== Provided material

(* ===== verification/ConsensusProofs.v ===== *)
(** * The state machine in step with its store

    [Module FSMProofs]: what one call of [FSM.Apply] does, on each of its
    branches, what a refused command leaves in memory included; and the invariant
    that ties the state in memory to the store: the heads, the positions and the
    lineage, the admission snapshot and the identity keys are those of the
    committed tables. *)

From stdpp Require Import base gmap strings list.
From Stdlib Require Import ZArith NArith Lia.
From S2P Require Import Prelude.
From S2P Require Import GoLib.
From S2P Require Import GoJson.
From S2P Require Import CodecLayer.
From S2P Require Import DomainValues.
From S2P Require Import DeviceEntity.
From S2P Require Import PolicyEntity.
From S2P Require Import CredentialEntity.
From S2P Require Import EventModel.
From S2P Require Import EventWire.
From S2P Require Import ChainCommitments.
From S2P Require Import ReducerState.
From S2P Require Import Preflight.
From S2P Require Import StateApply.
From S2P Require Import StateIndexes.
From S2P Require Import DurableRows.
From S2P Require Import Dispatch.
From S2P Require Import PeerAdmission.
From S2P Require Import PeerProofs.
From S2P Require Import ProjectionStore.
From S2P Require Import ProjectionStream.
From S2P Require Import StoreRecords.
From S2P Require Import CommandPayload.
From S2P Require Import StoreResults.
From S2P Require Import StoreApply.
From S2P Require Import StoreSound.
From S2P Require Import StoreTheorems.
From S2P Require Import StoreReplicas.
From S2P Require Import StateMapping.
From S2P Require Import ConsensusFSM.

Module FSMProofs.

Import ConsensusFSM.FSM.

(** ** Admission *)

Definition admission_input (state : Reducer.State) : PeerAdmission.SnapshotInput :=
  PeerAdmission.mkSnapshotInput (Reducer.sessionID state) (Reducer.recoveryGeneration state)
    (Reducer.currentChainIndex state) (Reducer.devices state) (Reducer.auditCounters state)
    (Reducer.credentialAuthority state) (Reducer.credentialAuthorizations state).

Section Admission.
Context `{NormLib, JCSLib, CryptoLib}.

(** The input after a change set is the input with its rows written. *)
Lemma admission_updated st changes st' :
  StateApply.Apply st changes = inr st' →
  admission_input st' = PeerProofs.updated (admission_input st) (admissionChanges changes).
Proof.
  intros Ha. destruct (StateRows.Apply_rows _ _ _ Ha), (StateRows.Apply_header _ _ _ Ha).
  unfold admission_input, PeerProofs.updated, PeerProofs.put. cbn.
  by rewrite ha_session, ha_generation, ha_chain, ra_devices, ra_counters, ra_authority,
    ra_authorizations.
Qed.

====

(Your goal): Beginning with the line that has "[Module FSMProofs]: what" and ending with the line that has "lineage, the admission", set down the lines above exactly and include no others.

(Answer space):
    [Module FSMProofs]: what one call of [FSM.Apply] does, on each of its
    branches, what a refused command leaves in memory included; and the invariant
    that ties the state in memory to the store: the heads, the positions and the
    lineage, the admission snapshot and the identity keys are those of the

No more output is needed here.